(* ===== verification/CodeFixup.v ===== *)
(** * NOP insertion after delayed writes: tools/riscv-dv/code_fixup.py

    Parsing of the lines of an assembly file and the insertion of NOPs between
    a delayed write and an instruction that writes the same register.  The file
    is the list of its lines; ToolFiles.v has the program that reads and writes
    it. *)

From S2P Require Import Prelude PyString.
From stdpp Require Import base list strings pretty.
From Stdlib Require Import Ascii ZArith Lia.

#[local] Open Scope string_scope.
#[local] Open Scope list_scope.

Record AssemblyLine := {
  text : string; mnemonic : option string; operands : option (list string)
}.

(** [RE_INSTR.match(text)] of a stripped line: the groups. *)
Definition RE_INSTR_match (t : string) : option (string * string) :=
  match span_nonspace t with
  | (EmptyString, _) => None
  | (_, EmptyString) => None
  | (m, rest) => Some (m, lstrip rest)
  end.

(** [AssemblyLine(text)] *)
Definition mkAssemblyLine (t : string) : AssemblyLine :=
  let none := {| text := t; mnemonic := None; operands := None |} in
  let s := match cut ":"%char t with Some (_, q) => q | None => t end in
  let s := match cut "#"%char s with Some (p, _) => p | None => s end in
  match RE_INSTR_match (strip s) with
  | None => none
  | Some (m, ops) =>
      match m with
      | String "."%char _ => none
      | _ => {| text := t; mnemonic := Some (lower m);
                operands := Some (map strip (split_char ","%char ops)) |}
      end
  end.

Definition MNEMONICS : list string :=
  ["div"; "divu"; "rem"; "remu"; "lb"; "lbu"; "lh"; "lhu"; "lw"; "c.lw"; "c.lwsp"].

Definition max_nops : nat := 10.

(** An element of [out_lines]. *)
Inductive out_line :=
  | Line (l : AssemblyLine)
  | Str (s : string).

(** [str(l)] *)
Definition out_str (o : out_line) : string :=
  match o with Line l => text l | Str s => s end.

Definition newline : string := String "010"%char "".

Definition pad : string := repeat_str " " 18.

Definition nop_str : string := pad +:+ "nop" +:+ newline.

Definition has_mnemonic (l : AssemblyLine) : bool :=
  match mnemonic l with Some _ => true | None => false end.

(** [line.mnemonic] is a delayed write. *)
Definition is_delayed (l : AssemblyLine) : bool :=
  match mnemonic l with
  | Some m => negb (String.eqb m "") && str_in m MNEMONICS
  | None => false
  end.

(** "Get next 2 instructions" *)
Definition following (rest : list AssemblyLine) : list AssemblyLine :=
  take 2 (List.filter has_mnemonic rest).

(** [line.operands[0]] *)
Definition first_operand (l : AssemblyLine) : result string :=
  match operands l with
  | None => Raise TypeError
  | Some [] => Raise IndexError
  | Some (op :: _) => Ok op
  end.

(** [l.operands and l.operands[0] == dst] *)
Definition writes (dst : string) (l : AssemblyLine) : bool :=
  match operands l with Some (op :: _) => String.eqb op dst | _ => false end.

Definition nop_lines (nops : nat) : list out_line :=
  [Str (pad +:+ "# FIXME: Inserting " +:+ pretty nops
        +:+ " NOPs to prevent VeeR from cancelling a delayed write #" +:+ newline)]
  ++ replicate nops (Str nop_str)
  ++ [Str (pad +:+ "# end of nop insertion #" +:+ newline)].

(** [for j, l in enumerate(following)] *)
Fixpoint insert_nops (dst : string) (ls : list AssemblyLine) (j : nat) : list out_line :=
  match ls with
  | [] => []
  | l :: ls => if writes dst l then nop_lines (max_nops - j) else insert_nops dst ls (S j)
  end.

(** The loop over the lines; the lines that follow line [i] are the rest of the list. *)
Fixpoint fixup (lines : list AssemblyLine) : result (list out_line) :=
  match lines with
  | [] => Ok []
  | line :: rest =>
      let! nops :=
        if is_delayed line then
          let! dst := first_operand line in Ok (insert_nops dst (following rest) 0)
        else Ok [] in
      let! out := fixup rest in
      Ok (Line line :: nops ++ out)
  end.

(** [main], from the lines of the input file to the text of the output file. *)
Definition main (inp : list string) : result string :=
  let! out := fixup (map mkAssemblyLine inp) in
  Ok (String.concat "" (map out_str out)).

(** ** Facts *)

(** The input lines of an output, and its instructions. *)
Definition input_lines (out : list out_line) : list AssemblyLine :=
  flat_map (fun o => match o with Line l => [l] | Str _ => [] end) out.

Definition is_instruction (o : out_line) : bool :=
  match o with Line l => has_mnemonic l | Str s => String.eqb s nop_str end.

Definition instructions (out : list out_line) : nat := length (List.filter is_instruction out).

Definition parsed (l : AssemblyLine) : Prop :=
  mnemonic l <> None -> exists op ops, operands l = Some (op :: ops).

Lemma split_char_cons c s : split_char c s <> [].
Proof.
  induction s as [|a s IH]; simpl; [done|]. destruct (Ascii.eqb a c); [done|].
  by destruct (split_char c s).
Qed.

Lemma mkAssemblyLine_parsed t : parsed (mkAssemblyLine t).
Proof.
  unfold parsed, mkAssemblyLine. destruct (RE_INSTR_match _) as [[m ops]|]; [|done].
  assert (exists op ops', map strip (split_char ","%char ops) = op :: ops') as (op & ops' & E).
  { pose proof (split_char_cons ","%char ops). destruct (split_char _ ops); [done|]. by eexists _, _. }
  rewrite E. intros H. destruct m as [|[[] [] [] [] [] [] [] []] m]; try done; by exists op, ops'.
Qed.

Lemma instructions_app a b : instructions (a ++ b) = (instructions a + instructions b)%nat.
Proof. unfold instructions. by rewrite List.filter_app, length_app. Qed.

Lemma input_lines_app a b : input_lines (a ++ b) = input_lines a ++ input_lines b.
Proof. apply flat_map_app. Qed.

Lemma instructions_nops n : (n <= instructions (nop_lines n))%nat.
Proof.
  unfold nop_lines. rewrite !instructions_app.
  assert (instructions (replicate n (Str nop_str)) = n) as ->; [|lia].
  unfold instructions. induction n as [|n IH]; [done|].
  cbn [replicate List.filter is_instruction]. rewrite String.eqb_refl. cbn [length]. by rewrite IH.
Qed.

Lemma input_lines_nops n : input_lines (nop_lines n) = [].
Proof.
  unfold nop_lines. rewrite !input_lines_app. cbn.
  assert (input_lines (replicate n (Str nop_str)) = []) as ->; [|done].
  by induction n.
Qed.

Lemma input_lines_insert dst ls j : input_lines (insert_nops dst ls j) = [].
Proof.
  revert j. induction ls as [|l ls IH]; intros j; simpl; [done|].
  destruct (writes dst l); [apply input_lines_nops|apply IH].
Qed.

(** If the instruction at position [k] writes [dst], enough NOPs are inserted. *)
Lemma insert_nops_count dst ls j k l :
  ls !! k = Some l -> writes dst l = true ->
  (max_nops - (j + k) <= instructions (insert_nops dst ls j))%nat.
Proof.
  revert j k. induction ls as [|l' ls IH]; intros j k Hk Hw; [done|]. cbn [insert_nops].
  destruct (writes dst l') eqn:E.
  - etrans; [|apply instructions_nops]. lia.
  - destruct k as [|k]; [injection Hk as ->; congruence|].
    specialize (IH (S j) k Hk Hw). lia.
Qed.

(** No NOP is inserted when none of the instructions writes [dst]. *)
Lemma insert_nops_none dst ls j :
  Forall (fun l => writes dst l = false) ls -> insert_nops dst ls j = [].
Proof. intros H. revert j. induction H as [|l ls Hl _ IH]; intros j; simpl; [done|]. by rewrite Hl. Qed.

Lemma first_operand_parsed l : parsed l -> has_mnemonic l = true ->
  exists dst, first_operand l = Ok dst /\ writes dst l = true.
Proof.
  intros Hp Hm. destruct Hp as (op & ops & E).
  { unfold has_mnemonic in Hm. by destruct (mnemonic l). }
  exists op. unfold first_operand, writes. by rewrite E, String.eqb_refl.
Qed.

Lemma is_delayed_mnemonic l : is_delayed l = true -> has_mnemonic l = true.
Proof. unfold is_delayed, has_mnemonic. by destruct (mnemonic l). Qed.

Lemma fixup_cons l rest out :
  parsed l -> fixup rest = Ok out ->
  exists ns, fixup (l :: rest) = Ok (Line l :: ns ++ out) /\ input_lines ns = [] /\
    (is_delayed l = true -> forall dst k l', first_operand l = Ok dst ->
       following rest !! k = Some l' -> writes dst l' = true ->
       (max_nops - k <= instructions ns)%nat) /\
    (is_delayed l = true -> forall dst, first_operand l = Ok dst ->
       Forall (fun l' => writes dst l' = false) (following rest) -> ns = []) /\
    (is_delayed l = false -> ns = []).
Proof.
  intros Hl Hr. cbn [fixup]. rewrite Hr. destruct (is_delayed l) eqn:Hd.
  - destruct (first_operand_parsed l Hl (is_delayed_mnemonic l Hd)) as (dst & Hdst & _).
    rewrite Hdst. cbn [rbind]. eexists. split; [done|]. split; [apply input_lines_insert|].
    split; [|split; [|done]].
    + intros _ dst' k l' [= <-]. apply (insert_nops_count _ _ 0).
    + intros _ dst' [= <-]. apply insert_nops_none.
  - exists []. by split_and!.
Qed.

(** The output for a suffix of the lines is a suffix of the output. *)
Lemma fixup_app pre rest :
  Forall parsed pre -> forall out, fixup rest = Ok out ->
  exists out', fixup (pre ++ rest) = Ok (out' ++ out) /\ input_lines out' = pre /\
    (instructions (Line <$> pre) <= instructions out')%nat /\
    (Forall (fun l => is_delayed l = false) pre -> out' = Line <$> pre).
Proof.
  intros Hp out Hr. induction Hp as [|l pre Hl _ IH]; [by exists []|].
  destruct IH as (out' & Ho & Hi & Hc & Hd). cbn [app].
  destruct (fixup_cons l _ _ Hl Ho) as (ns & -> & Hns & _ & _ & Hn).
  exists (Line l :: ns ++ out'). split_and!.
  - cbn [app]. by rewrite <- app_assoc.
  - cbn [input_lines flat_map app]. fold (input_lines (ns ++ out')).
    by rewrite input_lines_app, Hns, Hi.
  - rewrite fmap_cons. change (Line l :: ?x) with ([Line l] ++ x).
    rewrite !instructions_app. lia.
  - intros H. inversion_clear H. rewrite Hn, fmap_cons by done. cbn [app]. f_equal. by apply Hd.
Qed.

Lemma instructions_lines ls :
  instructions (Line <$> ls) = length (List.filter has_mnemonic ls).
Proof.
  unfold instructions. induction ls as [|x ls IH]; [done|]. rewrite fmap_cons.
  cbn [List.filter is_instruction]. destruct (has_mnemonic x); cbn [length]; by rewrite IH.
Qed.

(** With two instructions in between, only these are looked at. *)
Lemma following_within mid rest :
  (2 <= instructions (Line <$> mid))%nat ->
  following (mid ++ rest) = take 2 (List.filter has_mnemonic mid).
Proof.
  rewrite instructions_lines. intros H. unfold following. rewrite List.filter_app.
  by rewrite take_app_le.
Qed.

Lemma following_at mid l post :
  has_mnemonic l = true -> (instructions (Line <$> mid) <= 1)%nat ->
  following (mid ++ l :: post) !! instructions (Line <$> mid) = Some l.
Proof.
  intros Hl Hm. unfold following. rewrite instructions_lines in Hm |- *.
  rewrite lookup_take_lt, List.filter_app by lia.
  cbn [List.filter]. rewrite Hl. by rewrite lookup_app_r, Nat.sub_diag by lia.
Qed.

Lemma Forall_parsed ts : Forall parsed (map mkAssemblyLine ts).
Proof. apply Forall_map, Forall_forall. intros t _. apply mkAssemblyLine_parsed. Qed.

(** ** Properties *)

(** C14: for every file with a delayed write and a later instruction with the
    same first operand, the script returns and keeps all lines in order.  When
    at most one other instruction stands between the two it puts at least ten
    instructions between them.  It looks no further than the next two
    instructions: when neither of these writes the register, and no other
    delayed write stands in between, nothing is inserted, however close the two
    are. *)
Theorem code_fixup_separates (pre mid post : list string) (t1 t2 dst : string) :
  is_delayed (mkAssemblyLine t1) = true ->
  has_mnemonic (mkAssemblyLine t2) = true ->
  first_operand (mkAssemblyLine t1) = Ok dst ->
  first_operand (mkAssemblyLine t2) = Ok dst ->
  let between := map mkAssemblyLine mid in
  exists o1 o2 o3,
    fixup (map mkAssemblyLine (pre ++ t1 :: mid ++ t2 :: post))
      = Ok (o1 ++ Line (mkAssemblyLine t1) :: o2 ++ Line (mkAssemblyLine t2) :: o3) /\
    input_lines o1 = map mkAssemblyLine pre /\
    input_lines o2 = between /\
    input_lines o3 = map mkAssemblyLine post /\
    ((instructions (Line <$> between) <= 1)%nat -> (10 <= instructions o2)%nat) /\
    ((2 <= instructions (Line <$> between))%nat ->
     Forall (fun l => writes dst l = false) (take 2 (List.filter has_mnemonic between)) ->
     Forall (fun l => is_delayed l = false) between ->
     o2 = Line <$> between).
Proof.
  intros Hd Hm Ho1 Ho2 between. rewrite map_app. cbn [map]. rewrite map_app. cbn [map].
  pose proof (mkAssemblyLine_parsed t1) as P1. pose proof (mkAssemblyLine_parsed t2) as P2.
  set (l1 := mkAssemblyLine t1) in *. set (l2 := mkAssemblyLine t2) in *.
  destruct (fixup_app _ [] (Forall_parsed post) [] eq_refl) as (out3 & E3 & I3 & _).
  rewrite !app_nil_r in E3.
  destruct (fixup_cons l2 _ _ P2 E3) as (n2 & E2 & N2 & _).
  destruct (fixup_app _ _ (Forall_parsed mid) _ E2) as (om & Em & Im & Cm & Dm).
  destruct (fixup_cons l1 _ _ P1 Em) as (n1 & E1 & N1 & C1 & D1 & _).
  destruct (fixup_app _ _ (Forall_parsed pre) _ E1) as (o1 & E0 & I0 & _).
  exists o1, (n1 ++ om), (n2 ++ out3). rewrite E0, <- app_assoc. split_and!.
  - done.
  - done.
  - by rewrite input_lines_app, N1, Im.
  - by rewrite input_lines_app, N2, I3.
  - intros Hmid. destruct (first_operand_parsed l2 P2 Hm) as (dst' & Hdst & Hw).
    assert (dst' = dst) as -> by congruence.
    specialize (C1 Hd dst _ l2 Ho1 (following_at _ l2 _ Hm Hmid) Hw).
    rewrite instructions_app. unfold max_nops in C1. fold between in Cm, C1. lia.
  - intros H2 Hw Hnd. rewrite (D1 Hd dst Ho1), Dm by (done || by rewrite following_within). done.
Qed.

Lemma code_fixup_separates_witness :
  (exists o1 o2 o3,
    fixup (map mkAssemblyLine (["main:"] ++ "  lw   a0, 0(sp)  # load" :: ["  addi a1, a2, 1"] ++ "l1: mv a0, a1" :: ["  ret"]))
      = Ok (o1 ++ Line (mkAssemblyLine "  lw   a0, 0(sp)  # load") :: o2 ++ Line (mkAssemblyLine "l1: mv a0, a1") :: o3) /\
    (10 <= instructions o2)%nat) /\
  (let mid := ["  nop a1"; "  nop a2"] in
   exists o1 o2 o3,
    fixup (map mkAssemblyLine ([] ++ "  lw a0, 0(sp)" :: mid ++ "  mv a0, a1" :: []))
      = Ok (o1 ++ Line (mkAssemblyLine "  lw a0, 0(sp)") :: o2 ++ Line (mkAssemblyLine "  mv a0, a1") :: o3) /\
    instructions o2 = 2%nat).
Proof.
  split.
  - destruct (code_fixup_separates ["main:"] ["  addi a1, a2, 1"] ["  ret"] "  lw   a0, 0(sp)  # load"
      "l1: mv a0, a1" "a0" eq_refl eq_refl eq_refl eq_refl) as (o1 & o2 & o3 & H & _ & _ & _ & Hn & _).
    exists o1, o2, o3. split; [exact H|]. apply Hn. vm_compute. apply le_n.
  - destruct (code_fixup_separates [] ["  nop a1"; "  nop a2"] [] "  lw a0, 0(sp)" "  mv a0, a1" "a0"
      eq_refl eq_refl eq_refl eq_refl) as (o1 & o2 & o3 & H & _ & _ & _ & _ & Hn).
    exists o1, o2, o3. split; [exact H|]. rewrite Hn; [reflexivity|vm_compute; apply le_n|..];
      vm_compute; repeat constructor.
Defined.

(** The label is removed before the comment, so a colon in a comment hides the
    instruction: the delayed write is not seen and no NOP is inserted. *)
Example code_fixup_comment_colon :
  mnemonic (mkAssemblyLine "  lw a0, 0(sp) # note: reload") = None /\
  fixup (map mkAssemblyLine ["  lw a0, 0(sp) # note: reload"; "  mv a0, a1"])
  = Ok [Line (mkAssemblyLine "  lw a0, 0(sp) # note: reload"); Line (mkAssemblyLine "  mv a0, a1")].
Proof. split; reflexivity. Qed.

▸ **WORK TASK**: Please return only the lines above, starting at the line that has "by destruct (split_char c s)." and ending at the line that has "assert (exists op", keeping both and leaving each one unchanged.

▸ **SOLUTION TO THIS EXERCISE**:
  by destruct (split_char c s).
Qed.

Lemma mkAssemblyLine_parsed t : parsed (mkAssemblyLine t).
Proof.
  unfold parsed, mkAssemblyLine. destruct (RE_INSTR_match _) as [[m ops]|]; [|done].
  assert (exists op ops', map strip (split_char ","%char ops) = op :: ops') as (op & ops' & E).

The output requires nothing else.